A: One of the ones that I really liked was the one on business insights with AWS QuickSight. It was a session all about data dashboards: how to build them, and why you’d use varying levels of complexity in data dashboards.
Q: What are some examples of the information you’d see in a QuickSight dashboard?
A: It depends on the organization; you’d look at sales, or you’d look at KPIs that were important to you. But one of the things I really liked was that it talked about why you’d use a more complex tool like QuickSights.
If you had different regions or departments, and you wanted to give a personalized view of that information to a specific person—so that person knew what the next right action for them was or how they scored relative to other departments—they could get that unique, personalized information, just for them.
It was easy to produce—simple. And you could use all of their simple tools that allow you to spark up a report right when you need it.
Q: If someone wants to have a QuickSight implementation roadmap, can you walk through how you see the implementation going, from scratch all the way to the first launch?
A: The thing that was interesting was that you can start with simple tools. If a whiteboard in an office works for you, stop there. You don’t need anything more sophisticated than that.
But if you’ve got different departments, different people with different levels of seniority (managers, execs, and frontline team), you might want to give them different information—identifying why that information would branch, why you’d have different types of information for different people, and how you’d source that out. That’s where you’d start.
And then you’d identify what those key metrics were and start to figure out why you’d deliver different information to different people. Then you’d start sharing that information—iterate through how to branch it out by region or by depth in the organization—and figure out what really moves the needle. As Drucker always says, “What’s measured matters.”
As that process happens—measuring and seeing what’s working for the organization—you can continue to refine and iterate, and bring really valuable information that helps your team know exactly what to do next. And connect your executive all the way down to the frontline team, so they understand how to execute well.
Q: What did you think of AWS re:Invent this year?
A: It was interesting. Obviously it was different than previous years, given our current situation, but I loved the amount of content. It was almost overwhelming what they were able to produce.

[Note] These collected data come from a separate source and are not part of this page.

(** A statement appends its instruction and marks the handles that write. *)
Lemma ins_spec a L n m xs :
  holds a L n -> Forall (arg_ok L) xs -> n + Z.of_nat (length xs) <= NO_LRU_VALUE ->
  (length L + length xs <= 20)%nat ->
  exists a', ins m xs a = Some (tt, a') /\ holds a' L (n + Z.of_nat (length xs)) /\
    sameRegs (concat (map writtenArg xs)) a a' /\ code a' = code a ++ [Ins m (map opOf xs)].
Proof.
  intros HL Hxs Hn Hs.
  destruct (evalArgs_spec a L n xs HL Hxs Hn Hs) as (b & ts & hs & Hf & HLb & Hts & _ & Hsame & Hcode).
  destruct (releaseAll_spec (set_code (code b ++ [Ins m (map opOf xs)]) b) L
    (n + Z.of_nat (length xs)) ts (rev hs)) as (c & Hf' & HLc & Hsame' & Hcode').
  { apply holds_code. eapply holds_perm; [|exact HLb]. apply Permutation_app_tail, Permutation_rev. }
  { done. }
  exists c. split_and!.
  - unfold ins. rewrite (J_bind_some _ _ _ _ _ Hf). cbn beta iota.
    by rewrite (J_bind_some (emit m (map opOf xs)) _ b tt
      (set_code (code b ++ [Ins m (map opOf xs)]) b)).
  - done.
  - rewrite <-(app_nil_r (concat _)). by eapply sameRegs_trans.
  - rewrite Hcode'. cbn [code set_code]. by rewrite Hcode.
Qed.

Lemma ins_ok a L n m xs :
  holds a L n -> Forall (arg_ok L) xs -> n + Z.of_nat (length xs) <= NO_LRU_VALUE ->
  (length L + length xs <= 20)%nat ->
  cok (ins m xs) a (fun _ a' => holds a' L (n + Z.of_nat (length xs))).
Proof.
  intros HL Hxs Hn Hs. destruct (ins_spec a L n m xs HL Hxs Hn Hs) as (a' & Hf & HL' & _).
  by exists tt, a'.
Qed.

(** *** [envictAll] *)

Definition temporary (L : list Handle) : Prop := forall i o, (i, o) ∈ L -> o = NO_OFFSET.
Definition noCache (a : Asm) : Prop := forall i r, mRegs a !! i = Some r -> mOffset r = NO_OFFSET.

Fixpoint emptiedFrom (i n : nat) (a : Asm) : Asm :=
  match n with
  | O => a
  | S n => emptiedFrom (S i) n match mRegs a !! i with Some r => emptied i r a | None => a end
  end.

Lemma uses_cached a L n i r :
  holds a L n -> temporary L -> mRegs a !! i = Some r -> mOffset r <> NO_OFFSET ->
  uses i L = 0%nat.
Proof.
  intros HL Ht Hr Ho. unfold uses. apply count_occ_not_In. intros Hin.
  apply in_map_iff in Hin as ([j o] & Hj & Hin). simpl in Hj. subst j.
  apply list_elem_of_In in Hin. destruct (ho_own _ _ _ HL _ _ Hin) as (r' & Hr' & Ho').
  rewrite (Ht _ _ Hin) in Ho'. congruence.
Qed.

Lemma holds_emptied' a L n i r :
  holds a L n -> temporary L -> mRegs a !! i = Some r -> holds (emptied i r a) L n.
Proof.
  intros HL Ht Hr. unfold emptied. destruct (Z.eqb_spec (mOffset r) NO_OFFSET); [done|].
  apply holds_evicted; [done..|]. by eapply uses_cached.
Qed.

Lemma envictFrom_spec k : forall i a L n,
  holds a L n -> temporary L -> (i + k = 9)%nat ->
  envictFrom i k a = Some (tt, emptiedFrom i k a) /\ holds (emptiedFrom i k a) L n /\
  ((forall j r, (j < i)%nat -> mRegs a !! j = Some r -> mOffset r = NO_OFFSET) ->
   noCache (emptiedFrom i k a)).
Proof.
  induction k as [|k IH]; intros i a L n HL Ht Hi; cbn [envictFrom emptiedFrom].
  { split_and!; [done|done|]. intros Hn j r Hj. apply (Hn j r); [|done].
    pose proof (holds_index _ _ _ _ _ HL Hj). lia. }
  destruct (holds_lookup a L n i HL) as [r Hr]; [lia|]. rewrite Hr.
  assert (holds (emptied i r a) L n) as HL' by (by eapply holds_emptied').
  destruct (IH (S i) (emptied i r a) L n HL' Ht) as (Hf & HL'' & Hno); [lia|].
  split_and!; [|done|].
  - rewrite (J_bind_some (getReg i) _ a r a) by (unfold getReg; by rewrite Hr).
    rewrite (J_bind_some _ _ a tt (emptied i r a)); [done|].
    unfold emptied. destruct (Z.eqb_spec (mOffset r) NO_OFFSET) as [E|E]; [done|]. simpl.
    apply (envict_run a L n i r HL Hr); [exact (uses_cached a L n i r HL Ht Hr E)|done].
  - intros Hn. apply Hno. intros j s Hj Hs. destruct (decide (j = i)) as [->|Hne].
    + destruct (emptied_lookup a i r Hr) as (r' & Hr' & Ho & _). congruence.
    + rewrite emptied_lookup_ne in Hs by done. apply (Hn j s); [lia|done].
Qed.

Lemma envictAll_spec a L n :
  holds a L n -> temporary L ->
  envictAll a = Some (tt, emptiedFrom 0 9 a) /\ holds (emptiedFrom 0 9 a) L n /\
  noCache (emptiedFrom 0 9 a).
Proof.
  intros HL Ht. destruct (envictFrom_spec 9 0 a L n HL Ht eq_refl) as (H1 & H2 & H3).
  split_and!; [done|done|]. apply H3. lia.
Qed.

Lemma envictAll_ok a L n :
  holds a L n -> temporary L -> cok envictAll a (fun _ a' => holds a' L n /\ noCache a').
Proof.
  intros HL Ht. destruct (envictAll_spec a L n HL Ht) as (Hf & HL' & Hno).
  by exists tt, (emptiedFrom 0 9 a).
Qed.

(** ** Instructions

    [jsteps] runs the compiler symbolically: it keeps [holds] with the handles that are
    alive, one statement at a time. *)

Lemma coreFields_GPRegs i : reg i -> fGPRegs i ∈ coreFields.
Proof.
  intros Hi. unfold reg in Hi. apply elem_of_app. left. apply list_elem_of_fmap.
  exists (Z.to_nat i). rewrite Z2Nat.id by lia. split; [done|]. apply elem_of_seq. lia.
Qed.

Lemma coreFields_VRegs i k : reg i -> k = 0 \/ k = 1 -> fVRegs i k ∈ coreFields.
Proof.
  intros Hi Hk. unfold reg in Hi. unfold coreFields. rewrite !elem_of_app, !list_elem_of_fmap.
  destruct Hk as [-> | ->]; [right; left|right; right; left];
    exists (Z.to_nat i); rewrite Z2Nat.id by lia; (split; [done|]); apply elem_of_seq; lia.
Qed.

Lemma coreFields_other f :
  f ∈ [fPC; fSP; fNextPC; fNumInsts; fN; fZ; fC; fV] -> f ∈ coreFields.
Proof. intros Hf. unfold coreFields. rewrite !elem_of_app. auto. Qed.

Ltac solve_reg :=
  first [apply reg_Rd|apply reg_Rn|apply reg_Rm|apply reg_Rt2|unfold reg; lia].
Ltac in_list := repeat first [apply list_elem_of_here | apply list_elem_of_further].
Ltac solve_field :=
  first [apply coreFields_GPRegs; solve_reg
        |apply coreFields_VRegs; [solve_reg|lia]
        |apply coreFields_other; in_list].

(** The function at the head of an application. *)
Ltac head_of t := lazymatch t with ?f _ => head_of f | _ => t end.

Section Handlers.
Context `{CoreLayoutLaws}.

Lemma offsetof_ne f : f ∈ coreFields -> offsetof f <> NO_OFFSET.
Proof.
  intros Hf. pose proof (offsetof_range f Hf). assert (0 < fieldSize f) by (destruct f; simpl; lia).
  lia.
Qed.

Lemma newLabel_ok a L n : holds a L n -> cok newLabel a (fun _ a' => holds a' L n).
Proof. intros HL. eexists _, _. split; [done|]. by apply holds_labels. Qed.
Lemma bind_label_ok l a L n : holds a L n -> cok (bind_label l) a (fun _ a' => holds a' L n).
Proof. intros HL. apply cok_mod. by apply holds_code. Qed.
Lemma emit_ok m ops a L n : holds a L n -> cok (emit m ops) a (fun _ a' => holds a' L n).
Proof. intros HL. apply cok_mod. by apply holds_code. Qed.

Lemma toGp_ok a L n h : holds a L n -> handle_ok L h -> n < NO_LRU_VALUE ->
  cok (toGp h) a (fun _ a' => holds a' L (n + 1)).
Proof. intros HL Hh Hn. destruct (toGp_spec a L n h HL Hh Hn) as (Hf & HL' & _). by eexists _, _. Qed.

(** A function of the compiler releases every handle it makes. *)
Definition balanced (f : J unit) : Prop :=
  forall a L n, holds a L n -> temporary L -> (length L <= 1)%nat -> n + 200 <= NO_LRU_VALUE ->
    cok f a (fun _ a' => holds a' L (n + 200)).

Ltac solve_offset := apply offsetof_ne; solve_field.
Ltac solve_handle :=
  split; [lia|eexists; split; [in_list|intros; first [solve_offset|congruence]]].
Ltac solve_arg := first [exact Logic.I|solve_handle].
Ltac solve_args := repeat (apply Forall_cons; split; [solve_arg|]); apply Forall_nil; exact Logic.I.

Ltac jstep :=
  match goal with
  | |- cok (mret _) _ _ => apply cok_ret
  | |- cok (_ ≫= _) _ _ => apply cok_bind
  | HL : holds ?a ?L ?n |- cok getAsm ?a _ => apply cok_get
  | HL : holds ?a ?L ?n |- cok (ins ?m ?xs) ?a _ =>
      eapply cok_conseq;
        [apply (ins_ok a L n m xs HL); [solve_args|cbn [length]; lia|cbn [length]; lia]|];
      let a' := fresh "a" in let HL' := fresh "HL" in
      intros [] a' HL'; cbn [length] in HL'; clear HL; cbv beta
  | HL : holds ?a ?L ?n |- cok (allocGpTemp ?sz) ?a _ =>
      eapply cok_conseq; [apply (allocGpTemp_ok a L n sz HL); cbn [length]; lia|];
      let h := fresh "h" in let a' := fresh "a" in let HL' := fresh "HL" in
      intros h a' (? & ? & HL'); clear HL; cbv beta
  | HL : holds ?a ?L ?n |- cok (loadGpRegister ?ref ?lr ?w) ?a _ =>
      eapply cok_conseq;
        [apply (loadGpRegister_ok a L n ref lr w HL);
           [cbn [length]; lia|cbn [memOffset coreGPRegs coreVRegs coreSPMem qword]; solve_offset|lia]|];
      let h := fresh "h" in let a' := fresh "a" in let HL' := fresh "HL" in
      intros h a' (? & ? & HL'); clear HL; cbv beta;
      cbn [memOffset coreGPRegs coreVRegs coreSPMem qword] in HL'
  | HL : holds ?a _ _ |- cok (release _) ?a _ =>
      eapply cok_conseq; [eapply release_ok; exact HL|];
      let a' := fresh "a" in let HL' := fresh "HL" in
      intros [] a' HL'; cbv beta in HL'; clear HL; cbv beta
  | HL : holds ?a ?L ?n |- cok envictAll ?a _ =>
      eapply cok_conseq;
        [apply (envictAll_ok a L n HL); unfold temporary in *; intros ? ? Hin;
         repeat apply elem_of_cons in Hin as [Hin|Hin]; [congruence..|]; eauto|];
      let a' := fresh "a" in let HL' := fresh "HL" in
      intros [] a' [HL' _]; clear HL; cbv beta
  | HL : holds ?a ?L ?n |- cok (toGp ?h) ?a _ =>
      eapply cok_conseq; [apply (toGp_ok a L n h HL); [solve_handle|lia]|];
      let a' := fresh "a" in let HL' := fresh "HL" in
      intros ? a' HL'; cbv beta in HL'; clear HL; cbv beta
  | HL : holds ?a _ _ |- cok newLabel ?a _ =>
      eapply cok_conseq; [eapply newLabel_ok; exact HL|];
      let a' := fresh "a" in let HL' := fresh "HL" in
      intros ? a' HL'; cbv beta in HL'; clear HL; cbv beta
  | HL : holds ?a _ _ |- cok (bind_label _) ?a _ =>
      eapply cok_conseq; [eapply bind_label_ok; exact HL|];
      let a' := fresh "a" in let HL' := fresh "HL" in
      intros ? a' HL'; cbv beta in HL'; clear HL; cbv beta
  | |- cok (if ?b then _ else _) _ _ => destruct b eqn:?
  | |- cok (match ?b with _ => _ end) _ _ => destruct b eqn:?
  end.
Ltac jsteps := repeat jstep; try (eapply holds_le; [eassumption|lia]).

Ltac junfold :=
  unfold movFromLoaded, movToLoaded, loadGpRegisterRead, loadGpRegisterWrite,
    loadGpRegisterReadWrite, write64ImmToMem, allocGpTempCopy, allocGpTempImm.

Ltac balance := intros a L n HL Ht Hs Hn; junfold; jsteps.

Lemma addSubImmGeneric_ok is64 isSub upd inst :
  balanced (JitDPImm.addSubImmGeneric is64 isSub upd inst).
Proof. unfold JitDPImm.addSubImmGeneric, JitDPImm.addSubImmFlags. balance. Qed.

Lemma moveWideImmGeneric_ok is64 inst : balanced (JitDPImm.moveWideImmGeneric is64 inst).
Proof. unfold JitDPImm.moveWideImmGeneric. balance. Qed.

Lemma PCRelativeGeneric_ok isPage inst : balanced (JitDPImm.PCRelativeGeneric isPage inst).
Proof. unfold JitDPImm.PCRelativeGeneric. balance. Qed.

Lemma logicalShiftedRegGeneric_ok is64 neg upd inst :
  balanced (JitDPReg.logicalShiftedRegGeneric is64 neg upd inst).
Proof. unfold JitDPReg.logicalShiftedRegGeneric, JitDPReg.shiftOperand. balance. Qed.

Lemma addSubShiftedRegGeneric_ok is64 isSub upd inst :
  balanced (JitDPReg.addSubShiftedRegGeneric is64 isSub upd inst).
Proof.
  unfold JitDPReg.addSubShiftedRegGeneric, JitDPReg.shiftOperand, JitDPReg.addSubShiftedFlags.
  balance.
Qed.
(* ===== verification/JitRepr.v ===== *)
(** * When the host represents a guest

    The state of the host and of the compiler's register cache together represent a guest
    machine ([coh], [St]): rules for the operations of the cache, for the operands of the
    emitted instructions, and for what an instruction of the host computes. *)
From S2P Require Import Prelude BitUtils Instructions DecodeSystem Decode Core InstUtils.
From S2P Require Import Machine Memory Float Interp JitAsm JitInsts Jit JitAllocSpec.

(** ** The members of a core *)

Lemma coreFields_reg f i : f ∈ coreFields -> f = fGPRegs i -> reg i.
Proof.
  intros Hf ->. unfold coreFields in Hf. rewrite !elem_of_app, !list_elem_of_fmap in Hf.
  destruct Hf as [(j & [= ->] & Hj)|[(j & [=] & _)|[(j & [=] & _)|Hf]]].
  - apply elem_of_seq in Hj. unfold reg. lia.
  - repeat (apply elem_of_cons in Hf as [Hf|Hf]; [discriminate|]). by apply elem_of_nil in Hf.
Qed.

Lemma coreFields_vreg f i k : f ∈ coreFields -> f = fVRegs i k -> reg i /\ (k = 0 \/ k = 1).
Proof.
  intros Hf ->. unfold coreFields in Hf. rewrite !elem_of_app, !list_elem_of_fmap in Hf.
  destruct Hf as [(j & [=] & _)|[(j & [= -> ->] & Hj)|[(j & [= -> ->] & Hj)|Hf]]].
  - apply elem_of_seq in Hj. unfold reg. lia.
  - apply elem_of_seq in Hj. unfold reg. lia.
  - repeat (apply elem_of_cons in Hf as [Hf|Hf]; [discriminate|]). by apply elem_of_nil in Hf.
Qed.

(** What a write of member [f] leaves in it. *)
Definition fieldValue (f : CoreField) (v : Z) : Z :=
  if fieldSize f =? 1 then Z.b2z (v !=? 0) else v.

And I loved that I could go back and revisit sessions—it really encouraged that process of going back to dig in and learn more.
Q: What’d you think of having a virtual-only conference?
A: I liked the convenience of being able to enjoy it whenever it was convenient for me. But I really missed the in-person, the serendipity of bumping into people who were also interested in the same topic and subject. You miss that connection with other people in the same way.
I know they tried to do a few things to simulate that, but it just didn’t feel the same to me. So I loved the idea of the convenience and the lack of travel, and how simple it was to access—and I could take in more that way—but I missed the social connections as part of that.
Q: Dave, thank you for taking your time out of your busy schedule today and joining us. And we’ll see you again at AWS re:Invent next year.
A: Delighted. Thanks for the opportunity, Tony, great to talk to you. Looking forward to next year, maybe even in person!
AWS re:Invent is one of the most informative conferences to attend for anyone looking to the future of business and cloud—and as an AWS Advanced Consulting Partner, we look forward to it every year. For 2020, re:Invent was transformed into a free, fully online event packed with exciting sessions, and one silver lining of the remote event was that every Toad could attend!